### Records provided
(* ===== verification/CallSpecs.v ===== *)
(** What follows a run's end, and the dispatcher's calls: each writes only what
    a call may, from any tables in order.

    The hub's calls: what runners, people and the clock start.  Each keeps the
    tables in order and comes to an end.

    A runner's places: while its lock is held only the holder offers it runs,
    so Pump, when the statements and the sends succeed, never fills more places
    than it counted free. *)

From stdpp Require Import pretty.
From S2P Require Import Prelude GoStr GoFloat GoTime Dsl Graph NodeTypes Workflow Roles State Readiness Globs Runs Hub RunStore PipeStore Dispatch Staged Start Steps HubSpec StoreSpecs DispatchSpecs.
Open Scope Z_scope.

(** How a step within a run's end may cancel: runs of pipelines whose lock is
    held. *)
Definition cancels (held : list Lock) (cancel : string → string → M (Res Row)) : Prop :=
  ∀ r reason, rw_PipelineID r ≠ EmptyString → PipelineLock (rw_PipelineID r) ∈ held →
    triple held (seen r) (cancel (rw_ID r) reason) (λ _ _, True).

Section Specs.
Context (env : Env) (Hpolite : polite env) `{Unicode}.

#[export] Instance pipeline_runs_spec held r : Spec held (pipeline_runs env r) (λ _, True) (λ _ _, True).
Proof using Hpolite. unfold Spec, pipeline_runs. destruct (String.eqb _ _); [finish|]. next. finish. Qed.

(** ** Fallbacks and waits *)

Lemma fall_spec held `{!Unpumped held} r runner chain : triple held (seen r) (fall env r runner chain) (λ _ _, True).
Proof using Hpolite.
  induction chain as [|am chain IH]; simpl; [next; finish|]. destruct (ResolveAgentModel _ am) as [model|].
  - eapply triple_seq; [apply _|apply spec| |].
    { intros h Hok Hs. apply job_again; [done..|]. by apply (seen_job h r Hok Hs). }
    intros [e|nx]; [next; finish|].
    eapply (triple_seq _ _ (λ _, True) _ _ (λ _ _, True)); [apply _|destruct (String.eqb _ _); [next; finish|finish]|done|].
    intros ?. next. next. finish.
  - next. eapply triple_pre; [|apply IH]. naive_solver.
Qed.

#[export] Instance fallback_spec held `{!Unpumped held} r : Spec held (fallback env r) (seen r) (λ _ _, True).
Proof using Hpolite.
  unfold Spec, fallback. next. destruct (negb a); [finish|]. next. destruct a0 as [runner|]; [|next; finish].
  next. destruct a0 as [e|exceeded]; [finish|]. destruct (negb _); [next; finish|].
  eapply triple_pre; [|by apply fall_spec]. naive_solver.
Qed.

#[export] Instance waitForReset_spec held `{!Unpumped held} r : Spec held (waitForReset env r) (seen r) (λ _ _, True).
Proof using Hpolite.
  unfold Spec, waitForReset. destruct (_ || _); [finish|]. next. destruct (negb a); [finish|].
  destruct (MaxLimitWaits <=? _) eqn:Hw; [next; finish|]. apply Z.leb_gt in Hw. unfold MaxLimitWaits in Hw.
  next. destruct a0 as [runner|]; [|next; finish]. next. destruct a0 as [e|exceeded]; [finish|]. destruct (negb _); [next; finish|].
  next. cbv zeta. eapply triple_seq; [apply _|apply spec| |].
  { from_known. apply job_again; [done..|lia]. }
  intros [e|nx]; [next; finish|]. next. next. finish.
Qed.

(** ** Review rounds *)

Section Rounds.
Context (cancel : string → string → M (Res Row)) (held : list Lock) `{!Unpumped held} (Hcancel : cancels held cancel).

==

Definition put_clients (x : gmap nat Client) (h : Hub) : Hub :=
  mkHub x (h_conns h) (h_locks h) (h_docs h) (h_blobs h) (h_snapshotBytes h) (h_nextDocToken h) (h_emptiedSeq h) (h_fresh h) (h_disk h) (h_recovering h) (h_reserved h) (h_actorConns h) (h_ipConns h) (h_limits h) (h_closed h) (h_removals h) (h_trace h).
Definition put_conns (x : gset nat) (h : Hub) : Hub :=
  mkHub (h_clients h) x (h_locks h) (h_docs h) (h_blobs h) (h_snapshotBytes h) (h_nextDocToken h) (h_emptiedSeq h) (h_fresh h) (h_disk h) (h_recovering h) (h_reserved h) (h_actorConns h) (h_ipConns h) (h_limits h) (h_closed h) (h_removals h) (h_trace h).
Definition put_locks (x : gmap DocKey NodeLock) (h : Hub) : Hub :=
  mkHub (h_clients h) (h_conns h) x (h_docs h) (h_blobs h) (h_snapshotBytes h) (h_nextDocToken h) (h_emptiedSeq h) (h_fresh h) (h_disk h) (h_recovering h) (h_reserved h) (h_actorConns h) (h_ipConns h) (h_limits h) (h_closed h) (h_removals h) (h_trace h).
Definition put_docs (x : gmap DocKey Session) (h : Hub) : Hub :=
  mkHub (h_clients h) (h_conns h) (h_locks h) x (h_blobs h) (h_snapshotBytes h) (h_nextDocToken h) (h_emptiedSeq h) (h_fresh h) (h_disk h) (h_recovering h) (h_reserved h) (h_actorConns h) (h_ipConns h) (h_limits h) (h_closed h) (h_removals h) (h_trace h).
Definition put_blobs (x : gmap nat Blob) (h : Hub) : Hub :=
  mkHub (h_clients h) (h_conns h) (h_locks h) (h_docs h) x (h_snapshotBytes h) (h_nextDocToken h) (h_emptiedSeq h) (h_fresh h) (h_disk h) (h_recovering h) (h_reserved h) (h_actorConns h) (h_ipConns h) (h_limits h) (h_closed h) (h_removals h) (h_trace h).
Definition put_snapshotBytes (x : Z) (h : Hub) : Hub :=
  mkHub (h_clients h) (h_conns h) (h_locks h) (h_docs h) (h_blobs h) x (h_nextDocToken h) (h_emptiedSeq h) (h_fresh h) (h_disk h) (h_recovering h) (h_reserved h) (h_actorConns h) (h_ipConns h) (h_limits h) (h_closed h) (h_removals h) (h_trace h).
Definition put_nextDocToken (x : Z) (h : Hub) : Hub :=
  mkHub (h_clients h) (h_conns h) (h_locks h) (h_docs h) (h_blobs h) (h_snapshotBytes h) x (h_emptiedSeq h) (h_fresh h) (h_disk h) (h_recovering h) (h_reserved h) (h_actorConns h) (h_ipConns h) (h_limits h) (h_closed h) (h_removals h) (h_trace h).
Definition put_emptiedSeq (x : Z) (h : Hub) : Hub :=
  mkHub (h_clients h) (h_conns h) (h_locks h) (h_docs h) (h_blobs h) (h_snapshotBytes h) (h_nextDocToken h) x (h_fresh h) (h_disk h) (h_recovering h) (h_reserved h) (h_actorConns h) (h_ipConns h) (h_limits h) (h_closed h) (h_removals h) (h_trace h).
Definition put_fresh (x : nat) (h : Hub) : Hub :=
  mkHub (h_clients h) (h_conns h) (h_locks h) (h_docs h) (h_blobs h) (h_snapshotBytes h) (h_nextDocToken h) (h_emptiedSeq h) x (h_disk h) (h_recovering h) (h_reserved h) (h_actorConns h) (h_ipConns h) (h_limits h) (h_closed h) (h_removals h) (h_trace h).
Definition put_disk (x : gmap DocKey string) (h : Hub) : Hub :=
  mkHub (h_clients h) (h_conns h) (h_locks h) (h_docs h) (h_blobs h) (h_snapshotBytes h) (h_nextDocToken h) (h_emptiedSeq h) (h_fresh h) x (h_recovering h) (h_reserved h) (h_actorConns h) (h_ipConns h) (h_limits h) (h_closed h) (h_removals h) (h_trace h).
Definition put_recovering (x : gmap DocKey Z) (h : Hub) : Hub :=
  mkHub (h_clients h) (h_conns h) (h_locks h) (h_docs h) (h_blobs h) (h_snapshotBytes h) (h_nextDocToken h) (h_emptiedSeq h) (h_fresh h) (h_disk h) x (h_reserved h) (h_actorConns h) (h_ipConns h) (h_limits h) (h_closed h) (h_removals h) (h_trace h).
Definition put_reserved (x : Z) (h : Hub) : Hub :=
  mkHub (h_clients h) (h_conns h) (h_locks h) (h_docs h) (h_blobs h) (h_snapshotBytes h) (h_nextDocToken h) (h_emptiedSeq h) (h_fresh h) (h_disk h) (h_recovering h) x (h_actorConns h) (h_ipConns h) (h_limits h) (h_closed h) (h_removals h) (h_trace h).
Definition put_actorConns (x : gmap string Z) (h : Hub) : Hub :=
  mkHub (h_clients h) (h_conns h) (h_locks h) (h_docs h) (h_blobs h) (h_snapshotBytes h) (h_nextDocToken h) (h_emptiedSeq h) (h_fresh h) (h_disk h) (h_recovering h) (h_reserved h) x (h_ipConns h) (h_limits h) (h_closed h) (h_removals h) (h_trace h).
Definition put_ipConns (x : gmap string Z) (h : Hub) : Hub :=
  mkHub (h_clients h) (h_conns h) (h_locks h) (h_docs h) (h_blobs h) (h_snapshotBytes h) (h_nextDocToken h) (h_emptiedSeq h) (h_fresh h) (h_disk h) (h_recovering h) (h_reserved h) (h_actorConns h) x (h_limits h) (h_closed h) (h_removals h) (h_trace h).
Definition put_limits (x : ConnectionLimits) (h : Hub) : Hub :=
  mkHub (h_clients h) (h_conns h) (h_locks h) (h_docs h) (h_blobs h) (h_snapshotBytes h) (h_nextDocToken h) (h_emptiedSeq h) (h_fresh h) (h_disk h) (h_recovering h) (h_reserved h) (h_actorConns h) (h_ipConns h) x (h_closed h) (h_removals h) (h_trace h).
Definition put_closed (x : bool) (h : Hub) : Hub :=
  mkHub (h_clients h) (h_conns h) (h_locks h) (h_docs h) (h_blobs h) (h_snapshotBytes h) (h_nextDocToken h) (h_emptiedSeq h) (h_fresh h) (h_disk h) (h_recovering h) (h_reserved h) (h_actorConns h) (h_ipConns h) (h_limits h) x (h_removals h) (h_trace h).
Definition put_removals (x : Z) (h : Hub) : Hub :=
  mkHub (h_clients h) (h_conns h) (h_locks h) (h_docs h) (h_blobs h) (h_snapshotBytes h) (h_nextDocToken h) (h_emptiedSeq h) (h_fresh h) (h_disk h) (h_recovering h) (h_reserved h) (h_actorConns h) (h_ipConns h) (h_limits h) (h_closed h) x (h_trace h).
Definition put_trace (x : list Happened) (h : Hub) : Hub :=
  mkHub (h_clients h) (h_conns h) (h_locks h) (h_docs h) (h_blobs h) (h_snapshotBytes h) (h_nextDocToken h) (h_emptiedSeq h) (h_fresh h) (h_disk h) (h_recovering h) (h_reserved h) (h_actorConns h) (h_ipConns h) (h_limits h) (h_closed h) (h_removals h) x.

### To do
Among the entries above, copy exactly only the lines starting with the one containing "Proof using Hpolite. unfold" and going through the one containing "unfold Spec, fallback.", both ends included.

### Task result
Proof using Hpolite. unfold Spec, pipeline_runs. destruct (String.eqb _ _); [finish|]. next. finish. Qed.

(** ** Fallbacks and waits *)

Lemma fall_spec held `{!Unpumped held} r runner chain : triple held (seen r) (fall env r runner chain) (λ _ _, True).
Proof using Hpolite.
  induction chain as [|am chain IH]; simpl; [next; finish|]. destruct (ResolveAgentModel _ am) as [model|].
  - eapply triple_seq; [apply _|apply spec| |].
    { intros h Hok Hs. apply job_again; [done..|]. by apply (seen_job h r Hok Hs). }
    intros [e|nx]; [next; finish|].
    eapply (triple_seq _ _ (λ _, True) _ _ (λ _ _, True)); [apply _|destruct (String.eqb _ _); [next; finish|finish]|done|].
    intros ?. next. next. finish.
  - next. eapply triple_pre; [|apply IH]. naive_solver.
Qed.

#[export] Instance fallback_spec held `{!Unpumped held} r : Spec held (fallback env r) (seen r) (λ _ _, True).
Proof using Hpolite.
  unfold Spec, fallback. next. destruct (negb a); [finish|]. next. destruct a0 as [runner|]; [|next; finish].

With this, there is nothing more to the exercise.